(Collected data entries)
*** Begin section ***

(* ===== verification/SSHGateway.v ===== *)
(** * The SSH gateway: [pkg/ssh], [pkg/virtual], and the dialer of [client/control_session.go]

    Users without a client of their own connect with SSH: the gateway authenticates them
    by their keys, reads from the command of their session which proxy they want, and runs
    a client for them that is connected to the server by a pipe.  [Dialer] is the login of
    every client, [Gateway] the keys, [Tunnel] the life of one SSH connection.  The SSH
    library, the file system and the parser of flags are parameters. *)
From S2P Require Import Prelude Chars Bytes Wire Control Visitor Binding Service Config ClientService CommonConfig Bootstrap AuthRuntime ConnWrap.

(** ** Logging in: [controlSessionDialer] *)
Module Dialer.
Import CommonConfig.

Record ClientSpec := mkSpec { specType : string; AlwaysAuthPass : bool }.

Definition sshTunnel : string := "ssh-tunnel".
Definition isTunnel (spec : option ClientSpec) : bool := match spec with Some s => bool_decide (specType s = sshTunnel) | None => false end.

(** The fields [canRequestXTCPBinding] looks at. *)
Definition commonOf (c : ClientCommonConfig) : ClientService.Common :=
  ClientService.mkCommon (User c) (WireProtocol (Transport c)) (Method (Auth_ c)) (TrustedCaFile (clientTLS (TLS (Transport c))))
    (Enable (TLS (Transport c))) (Protocol (Transport c)) (Start c) (VirtualNet c).

Record LoginResp := mkResp { respRunID : string; respError : string; respControlID : bytes }.
Record exchange := mkExchange { xResp : LoginResp; xCrypto : option Bootstrap.CryptoContext; xCodec : string }.

Inductive error := ErrOpen | ErrConnect | ErrTransport | ErrSetter | ErrExchange | ErrServer (text : string) | ErrCrypto (e : Channel.error) | ErrIdentity | ErrUnexpected.

(** [controlRW] is [None] when the connection stays as it is. *)
Record Session := mkSession { sRunID : string; controlRW : option Channel.ReadWriter; sControlID : bytes; sCodec : string }.

Inductive effect := EOpen | EConnect | ELogin (m : Service.Login) | ECloseConn | ECloseConnector.

Section dialer.
Context (md5hex : string → string) (hkdf : Channel.hkdfInput → option bytes) (streamOk : string → bytes → bool) (v1Ok : bytes → bool).
(** The machine: host name, version and clock; the access token of an OIDC provider. *)
Context (hostname version : string) (now : Z) (access : option string).

Definition setLogin (setter : Build.Setter) (m : Auth.signed) : option Auth.signed :=
  match setter with
  | Build.TokenSetter a => Some (Auth.SetLogin md5hex a m)
  | _ => match access with Some t => Some (Auth.mkSigned (Auth.Timestamp m) t) | None => None end
  end.

(** [key] is the encryption key of the authentication. *)
Definition buildLoginMsg (common : ClientCommonConfig) (setter : Build.Setter) (key : bytes) (spec : option ClientSpec) (xtcpRequired : bool)
    (previousRunID : string) : res error Service.Login :=
  if xtcpRequired && negb (ClientService.canRequestXTCPBinding (commonOf common) key (specType <$> spec)) then Err ErrTransport
  else match setLogin setter (Auth.mkSigned now EmptyString) with
  | None => Err ErrSetter
  | Some sig =>
      Ok (Service.mkLogin version hostname (User common) (Auth.PrivilegeKey sig) (Auth.Timestamp sig) previousRunID (ClientID common)
            (PoolCount (Transport common)) (match spec with Some s => AlwaysAuthPass s | None => false end)
            (if xtcpRequired then Control.ALPN else EmptyString))
  end.

(** [Dial]: with [openOk] and [connectOk] the connector, and what the exchange of the
    login gives. *)
Definition Dial (openOk connectOk : bool) (exchangeLogin : Service.Login → option exchange) (common : ClientCommonConfig) (setter : Build.Setter)
    (key : bytes) (spec : option ClientSpec) (xtcpRequired : bool) (previousRunID : string) : res error Session * list effect :=
  if negb openOk then (Err ErrOpen, [])
  else if negb connectOk then (Err ErrConnect, [EOpen; ECloseConnector])
  else
    let fail e es := (Err e, [EOpen; EConnect] ++ es ++ [ECloseConn; ECloseConnector]) in
    match buildLoginMsg common setter key spec xtcpRequired previousRunID with
    | Err e => fail e []
    | Ok m =>
        match exchangeLogin m with
        | None => fail ErrExchange [ELogin m]
        | Some x =>
            if negb (bool_decide (respError (xResp x) = EmptyString)) then fail (ErrServer (respError (xResp x))) [ELogin m]
            else
              match (if isTunnel spec then Ok None
                     else match Channel.newControlReadWriter hkdf streamOk v1Ok Channel.AEADCryptoRoleClient (WireProtocol (Transport common)) (xCrypto x) key with
                          | Ok rw => Ok (Some rw) | Err e => Err e end) with
              | Err e => fail (ErrCrypto e) [ELogin m]
              | Ok rw =>
                  if negb (bool_decide (Service.lXTCPBindingProtocol m = EmptyString)) then
                    match Binding.ID (respControlID (xResp x)) with
                    | Err _ => fail ErrIdentity [ELogin m]
                    | Ok _ => (Ok (mkSession (respRunID (xResp x)) rw (respControlID (xResp x)) (xCodec x)), [EOpen; EConnect; ELogin m])
                    end
                  else if negb (bool_decide (respControlID (xResp x) = [])) then fail ErrUnexpected [ELogin m]
                  else (Ok (mkSession (respRunID (xResp x)) rw [] (xCodec x)), [EOpen; EConnect; ELogin m])
              end
        end
    end.

(** a login leaves a session or nothing.  When [Dial] succeeds, connection and connector
    are open, the server accepted the login it sent, the control connection is encrypted
    unless the client is a tunnel of the gateway, and there is an identity for hole
    punching exactly when it was asked for; when it fails, all it opened is closed, the
    connection before the connector. *)
Theorem dial_settled openOk connectOk exchangeLogin common setter key spec xtcpRequired previousRunID r es :
  Dial openOk connectOk exchangeLogin common setter key spec xtcpRequired previousRunID = (r, es) →
  match r with
  | Ok s =>
      ∃ m x, es = [EOpen; EConnect; ELogin m] ∧ exchangeLogin m = Some x ∧ respError (xResp x) = EmptyString ∧ sRunID s = respRunID (xResp x) ∧
        (controlRW s = None ↔ isTunnel spec = true) ∧
        (if xtcpRequired then isTunnel spec = false ∧ ∃ i, Binding.ID (sControlID s) = Ok i else sControlID s = [])
  | Err _ => es = [] ∨ es = [EOpen; ECloseConnector] ∨ ∃ l, es = [EOpen; EConnect] ++ l ++ [ECloseConn; ECloseConnector] ∧ (length l ≤ 1)%nat
  end.
Proof.
  unfold Dial. destruct openOk; [|intros [= <- <-]; by left]. destruct connectOk; [|intros [= <- <-]; by right; left]. simpl.
  assert (Hfail : ∀ e l, (length l ≤ 1)%nat → (Err e : res error Session, EOpen :: EConnect :: l ++ [ECloseConn; ECloseConnector]) = (r, es) →
    match r with Ok s => False | Err _ => es = [] ∨ es = [EOpen; ECloseConnector] ∨ ∃ l, es = [EOpen; EConnect] ++ l ++ [ECloseConn; ECloseConnector] ∧ (length l ≤ 1)%nat end).
  { intros e l Hl [= <- <-]. right; right. by exists l. }
  destruct (buildLoginMsg _ _ _ _ _ _) as [m|e] eqn:Hb; [|intros H; apply (Hfail e []) in H; [by destruct r|simpl; lia]].
  destruct (exchangeLogin m) as [x|] eqn:Hx; [|intros H; apply (Hfail _ [ELogin m]) in H; [by destruct r|simpl; lia]].
  destruct (bool_decide (respError _ = _)) eqn:He; bool_to_prop; simpl; [|intros H; apply (Hfail _ [ELogin m]) in H; [by destruct r|simpl; lia]].
  assert (Hreq : Service.lXTCPBindingProtocol m = if xtcpRequired then Control.ALPN else EmptyString).
  { unfold buildLoginMsg in Hb. destruct (_ && _); [done|]. destruct (setLogin _ _); [|done]. by injection Hb as <-. }
  assert (Htun : xtcpRequired = true → isTunnel spec = false).
  { intros ->. unfold buildLoginMsg in Hb. simpl in Hb. destruct (ClientService.canRequestXTCPBinding _ _ _) eqn:Hc; [|done].
    unfold ClientService.canRequestXTCPBinding in Hc. rewrite !andb_true_iff in Hc. destruct Hc as [_ Hc]. destruct spec as [sp|]; [|done].
    simpl in Hc. unfold isTunnel, sshTunnel. by destruct (bool_decide _). }
  destruct (if isTunnel spec then _ else _) as [rw|e] eqn:Hrw; [|intros H; apply (Hfail _ [ELogin m]) in H; [by destruct r|simpl; lia]].
  assert (Hplain : rw = None ↔ isTunnel spec = true).
  { destruct (isTunnel spec); [naive_solver|]. destruct (Channel.newControlReadWriter _ _ _ _ _ _ _); naive_solver. }
  destruct xtcpRequired; rewrite Hreq; simpl.
  - destruct (Binding.ID _) as [i|e] eqn:Hid; [|intros H; apply (Hfail _ [ELogin m]) in H; [by destruct r|simpl; lia]].
    intros [= <- <-]. exists m, x. split_and!; eauto.
  - destruct (bool_decide (respControlID _ = _)) eqn:Hc; simpl; [|intros H; apply (Hfail _ [ELogin m]) in H; [by destruct r|simpl; lia]].
    intros [= <- <-]. by exists m, x.
Qed.
End dialer.
End Dialer.

(** ** Keys: [gateway.go] *)
Module Gateway.
Import CommonConfig.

*** End section ***

- **THE PROBLEM**:
If a line above includes the string "ClientCommonConfig", pick it out.

- **PROBLEM SOLUTION**:
Definition commonOf (c : ClientCommonConfig) : ClientService.Common :=
Definition buildLoginMsg (common : ClientCommonConfig) (setter : Build.Setter) (key : bytes) (spec : option ClientSpec) (xtcpRequired : bool)
Definition Dial (openOk connectOk : bool) (exchangeLogin : Service.Login → option exchange) (common : ClientCommonConfig) (setter : Build.Setter)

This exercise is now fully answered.